(** * The blog schema of [src/schema.js]: resolvers, queries and mutations

    A shallow embedding of the resolver functions of the GraphQL schema
    (type dispatch of [HasAuthor], the field resolvers of [Post], the root
    queries and the two mutations) over an explicit Data Store, followed by
    the properties of these functions. *)

From Stdlib Require Import ZArith Ascii String List Permutation Sorted Lia.
From stdpp Require Import gmap strings list fin_maps.

Local Open Scope string_scope.
Local Open Scope list_scope.
Local Open Scope Z_scope.

(** ** JavaScript primitives the schema relies on *)

Module Js.

(** What a [throw] carries: the [TypeError] of the runtime (a property
    read on [undefined], a call of a non-function) and the [Error] the
    mutations construct themselves. *)
Inductive JsError : Type :=
| TypeError (msg : string)
| Error (msg : string).

(** A computation that returns or throws. *)
Definition result (A : Type) : Type := (JsError + A)%type.

Definition bind {A B : Type} (c : result A) (k : A -> result B) : result B :=
  match c with
  | inl e => inl e
  | inr a => k a
  end.

(** The values a field of a candidate record may hold. Objects, arrays,
    functions and dates are all [VObject]: only their truthiness is
    observed. Numbers are the integers, with [VNaN] apart. *)
Inductive Value : Type :=
| VUndefined
| VNull
| VBool (b : bool)
| VNum (n : Z)
| VNaN
| VStr (s : string)
| VObject.

(** [ToBoolean]: what [if (v)] tests. *)
Definition truthy (v : Value) : bool :=
  match v with
  | VUndefined | VNull | VNaN => false
  | VBool b => b
  | VNum n => negb (n =? 0)
  | VStr s => negb (String.eqb s "")
  | VObject => true
  end.

(** A plain object as a finite map from own property names to values;
    reading a property that is not there gives [undefined]. *)
Definition get (obj : gmap string Value) (key : string) : Value :=
  default VUndefined (obj !! key).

» **What is expected**:
Beginning with the top line of the data above, output every line exactly until the one that contains "Definition result (A", and include that one too.

» **Worked solution**:
(** * The blog schema of [src/schema.js]: resolvers, queries and mutations

    A shallow embedding of the resolver functions of the GraphQL schema
    (type dispatch of [HasAuthor], the field resolvers of [Post], the root
    queries and the two mutations) over an explicit Data Store, followed by
    the properties of these functions. *)

From Stdlib Require Import ZArith Ascii String List Permutation Sorted Lia.
From stdpp Require Import gmap strings list fin_maps.

Local Open Scope string_scope.
Local Open Scope list_scope.
Local Open Scope Z_scope.

(** ** JavaScript primitives the schema relies on *)

Module Js.

(** What a [throw] carries: the [TypeError] of the runtime (a property
    read on [undefined], a call of a non-function) and the [Error] the
    mutations construct themselves. *)
Inductive JsError : Type :=
| TypeError (msg : string)
| Error (msg : string).

(** A computation that returns or throws. *)
Definition result (A : Type) : Type := (JsError + A)%type.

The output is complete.